The case for a sustainable approach to government procurement is the desire to harness the massive purchasing power of public sectors to transform industry growth into green industry growth. Not only is it possible to ‘green’ existing industries through sustainable procurement policies, but purchasing power is large enough to also catalyse green growth, as industry and enterprises within the green sector will be willing to invest, innovate and scale up when demand is secure and well directed.
GPP’s ability to stimulate industry growth can be best demonstrated through the elevation of previously niche or restricted green markets into mainstream consciousness. In North America, the domestic market for green electronics, including computers and mobile telephones, was born when the Federal Government began buying green in the early 1990s.
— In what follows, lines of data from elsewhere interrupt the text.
Lemma text_attachment_block_witness :
  let e := demo_env demo_reply in
  file_type notes_txt = lit "text/plain" /\
  text_of e notes_txt = Some (lit "abc") /\
  pushes e notes_txt
    [text_block (JStr (
       lit "Attachment: Text file " ++ dq ++ lit "notes.txt" ++ dq ++
       lit ". Content below:" ++ nl ++
       lit "----- BEGIN notes.txt -----" ++ nl ++
       lit "abc" ++
       nl ++ lit "----- END notes.txt -----"))].
Proof.
  intros e.
  assert (Htype : file_type notes_txt = lit "text/plain") by reflexivity.
  assert (Hread : text_of e notes_txt = Some (lit "abc")) by reflexivity.
  split; [exact Htype |]. split; [exact Hread |].
  destruct (text_attachment_block e notes_txt (lit "abc") Htype Hread)
    as (body & dropped & _ & _ & Hshort & Hpush & _).
  rewrite Hshort in Hpush by (vm_compute; discriminate).
  exact Hpush.
Defined.

(** A text of 200,001 characters loses its last one. *)
Example long_text_truncated :
  let content := repeat 120%N (Z.to_nat 200001) in
  Z.of_nat (length (slice content 0 (Some 200000))) = 200000.
Proof. vm_compute. reflexivity. Qed.

(** ** Acceptance of files *)

(** C7. Of the files selected or dropped, exactly those whose declared
    media type is application/pdf, text/plain or starts with image/ join
    the pending list, in their order and after the files already
    pending; the others are dropped without notice. Hence, from mount
    on and whatever the user does, every pending file has a supported
    type, and so has every file that contributes to a request. *)
Theorem only_supported_files_pending (files : list File) (s : State)
    (prompt : jsstring) (actions : list Action) :
  (forall f, In f (pendingFiles (appendFiles files s)) <->
             In f (pendingFiles s) \/ (In f files /\ supported f)) /\
  (exists kept, pendingFiles (appendFiles files s) = pendingFiles s ++ kept /\
                sublist kept files /\ Forall supported kept) /\
  pendingFiles (onFiles files s) = pendingFiles (appendFiles files s) /\
  Forall supported (pendingFiles (run (initial prompt) actions)) /\
  (forall e req,
     In req (requests (click_send e (run (initial prompt) actions))) ->
     exists turns groups,
       Forall2 (fun f pushed => supported f /\ pushes e f pushed)
         (pendingFiles (run (initial prompt) actions)) groups /\
       body_messages req =
         turns ++ [{| msg_role := user_role;
                      msg_content := opening_blocks (run (initial prompt) actions)
                                     ++ concat groups |}]).
Proof.
  assert (Hinv : Forall supported (pendingFiles (run (initial prompt) actions))).
  { apply run_supported. constructor. }
  repeat split.
  - rewrite appendFiles_pending. intros Hin.
    apply in_app_or in Hin as [Hin | Hin]; [by left | right].
    apply filter_In_iff in Hin as [Hin Hacc]. by rewrite <- accepted_spec.
  - rewrite appendFiles_pending. intros [Hin | [Hin Hsup]]; apply in_or_app.
    + by left.
    + right. apply filter_In_iff. by rewrite accepted_spec.
  - exists (List.filter accepted files). rewrite appendFiles_pending.
    split; [done |]. split; [apply filter_sublist | apply filter_accepted_supported].
  - unfold onFiles. destruct files; [| done].
    rewrite appendFiles_pending. simpl. by rewrite app_nil_r.
  - exact Hinv.
  - intros e req Hin.
    destruct (current_turn e _ req Hin) as (turns & groups & Hgs & ->).
    exists turns, groups. split; [| done].
    clear Hin. revert Hinv Hgs.
    generalize (pendingFiles (run (initial prompt) actions)).
    intros pending Hinv Hgs. induction Hgs as [|f g fs gs Hf Hgs IH]; [constructor |].
    apply Forall_cons in Hinv as [Hsup Hinv]. constructor; [done | by apply IH].
Qed.
Lemma score_term_literal (article : Article) (score : Z) (term : string) :
  term <> EmptyString -> no_syntax_char term = true ->
  score_term article score term =
  Returns (score + Spec.term_relevance searchableText Spec.occurrences article term)%Z.
Proof.
  intros Hne Hplain. unfold score_term, Spec.term_relevance, Spec.points.
  rewrite (contentMatches_literal _ _ Hne Hplain). cbn [bind]. f_equal.
  destruct (includes (toLowerCase (title article)) term);
    destruct (includes (toLowerCase (summary article)) term);
    destruct (existsb (fun topic => includes topic term) (topics article)); lia.
Qed.

Lemma score_article_literal (article : Article) (terms : list string) :
  Forall (fun term => term <> EmptyString /\ no_syntax_char term = true) terms ->
  forall score : Z,
    fold_left (fun acc term => score <- acc ;; score_term article score term)
              terms (Returns score)
    = Returns (score + Spec.relevance terms article)%Z.
Proof.
  induction 1 as [|term terms [Hne Hplain] _ IH]; intros score.
  - cbn. f_equal. lia.
  - cbn [fold_left bind]. rewrite (score_term_literal _ _ _ Hne Hplain), IH.
    f_equal. unfold Spec.relevance. cbn [map Spec.sum]. lia.
Qed.

(** The loop over the cache keeps, in cache order, the articles whose
    score is positive. *)
Lemma score_entries_filter (src : option Source) (terms : list string)
      (f : Article -> Z) :
  (forall article, score_article terms article = Returns (f article)) ->
  forall (entries : list (string * Article)) (results : list Hit),
    score_entries src terms entries results =
    Returns (results ++
             map (fun article => hit_of src article (f article))
                 (filter (fun article => (0 <? f article)%Z) (map snd entries))).
Proof.
  intros Hf. induction entries as [|[k article] entries IH]; intros results.
  - cbn. now rewrite app_nil_r.
  - cbn [score_entries]. rewrite Hf. cbn [bind]. rewrite IH.
    cbn [map snd filter]. destruct (0 <? f article)%Z; [|reflexivity].
    now rewrite <- app_assoc.
Qed.

Lemma score_article_query_literal (query : string) (article : Article) :
  Forall (fun term => no_syntax_char term = true) (queryTerms query) ->
  score_article (queryTerms query) article
  = Returns (Spec.relevance (queryTerms query) article).
Proof.
  intros Hplain. unfold score_article.
  rewrite score_article_literal; [reflexivity|].
  apply Forall_forall. intros term Hin. split.
  - eapply queryTerms_nonempty; eassumption.
  - rewrite Forall_forall in Hplain. now apply Hplain.
Qed.

(** A text shorter than the term holds no occurrence of it. *)
Lemma occurrences_short (t : string) :
  forall (s : string) (skip : nat),
    String.length s < String.length t -> Spec.occurrences_from t skip s = 0.
Proof.
  induction s as [|c s IH]; intros skip Hlen; [reflexivity|].
  cbn [Spec.occurrences_from]. destruct skip as [|k].
  - destruct (prefix t (String c s)) eqn:Hp.
    + apply prefix_length in Hp. lia.
    + apply IH. simpl in Hlen. lia.
  - apply IH. simpl in Hlen. lia.
Qed.

(** Text added at the end takes no occurrence away. *)
Lemma occurrences_app (t x : string) :
  forall (s : string) (skip : nat),
    Spec.occurrences_from t skip s <= Spec.occurrences_from t skip (s ++ x).
Proof.
  induction s as [|c s IH]; intros skip; [cbn; lia|].
  change (String c s ++ x)%string with (String c (s ++ x)).
  cbn [Spec.occurrences_from]. destruct skip as [|k]; [|apply IH].
  change (String c (s ++ x)) with (String c s ++ x)%string.
  destruct (prefix t (String c s)) eqn:Hp.
  - rewrite (prefix_app _ _ x Hp). apply le_n_S, IH.
  - destruct (prefix t (String c s ++ x)) eqn:Hpx; [|apply IH].
    rewrite occurrences_short; [lia|].
    apply prefix_app_short in Hpx; [|exact Hp]. simpl in Hpx. lia.
Qed.

Lemma searchableText_append (article : Article) (x : string) :
  searchableText (append_to_body article x)
  = (searchableText article ++ toLowerCase x)%string.
Proof.
  unfold searchableText, append_to_body. cbn [title summary content].
  rewrite <- toLowerCase_app. f_equal.
  now rewrite !append_assoc3.
Qed.

(** The scoring rule is monotonic in the body: text appended to the body
    never lowers the relevance. *)
Lemma relevance_monotone (terms : list string) (article : Article) (x : string) :
  (Spec.relevance terms article <= Spec.relevance terms (append_to_body article x))%Z.
Proof.
  unfold Spec.relevance. induction terms as [|term terms IH]; cbn [map Spec.sum]; [lia|].
  assert (Spec.term_relevance searchableText Spec.occurrences article term
          <= Spec.term_relevance searchableText Spec.occurrences
               (append_to_body article x) term)%Z; [|lia].
  unfold Spec.term_relevance. rewrite searchableText_append.
  cbn [append_to_body title summary topics].
  pose proof (occurrences_app term (toLowerCase x) (searchableText article) 0) as H.
  unfold Spec.occurrences. lia.
Qed.

(** So is the scorer, for a query whose terms hold no syntax character. *)
Lemma score_monotone_literal (query : string) (article : Article) (x : string) :
  Forall (fun term => no_syntax_char term = true) (queryTerms query) ->
  exists before after : Z,
    score_article (queryTerms query) article = Returns before
    /\ score_article (queryTerms query) (append_to_body article x) = Returns after
    /\ (before <= after)%Z.
Proof.
  intros Hplain. do 2 eexists. split; [|split].
  - now apply score_article_query_literal.
  - now apply score_article_query_literal.
  - apply relevance_monotone.
Qed.

Lemma fold_left_throws (article : Article) (terms : list string) :
  fold_left (fun acc term => score <- acc ;; score_term article score term)
            terms ThrowsSyntaxError = ThrowsSyntaxError
  /\ fold_left (fun acc term => score <- acc ;; score_term article score term)
               terms OutsideModel = OutsideModel.
Proof. induction terms as [|term terms [IH1 IH2]]; cbn; auto. Qed.

(** From a score that is not negative the loop over the terms returns,
    when it returns, a score that is not negative. *)
Lemma score_loop_nonneg (article : Article) (terms : list string) :
  forall score result : Z,
    (0 <= score)%Z ->
    fold_left (fun acc term => score <- acc ;; score_term article score term)
              terms (Returns score) = Returns result ->
    (0 <= result)%Z.
Proof.
  induction terms as [|term terms IH]; intros score result Hpos; cbn [fold_left].
  - intros H. injection H as <-. exact Hpos.
  - cbn [bind]. destruct (score_term article score term) as [score'| |] eqn:E.
    + apply IH. unfold score_term in E.
      destruct (contentMatches term (searchableText article)); cbn [bind] in E;
        try discriminate.
      injection E as <-.
      destruct (includes (toLowerCase (title article)) term);
        destruct (includes (toLowerCase (summary article)) term);
        destruct (existsb (fun topic => includes topic term) (topics article)); lia.
    + now rewrite (proj1 (fold_left_throws article terms)).
    + now rewrite (proj2 (fold_left_throws article terms)).
Qed.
Similarly in Europe, public procurement served as the impetus to launch markets for organic food and drink, fuel-efficient vehicles and sustainable timber products.
The influence of GPP is far reaching, as prioritizing sustainability considerations in government purchasing create positive externalities across both the domestic economy and international supplier chains: Through GPP, government can:
                [i]Support the implementation of environmental policies on water and energy efficiency, waste management, renewable energy supply, resource efficient and cleaner production, lower greenhouse gas emissions and more.
                [ii]By ensuing scaled up and long term demand, provide an incentive for investment and innovation on sustainable products, services and works.
                [iii]Improve transparency and efficiency in procurement processes.
                [iv]Realize cost savings in the construction and operation of public assets and services
                [v]Support the introduction of new and improved sustainable goods, services and works into the market.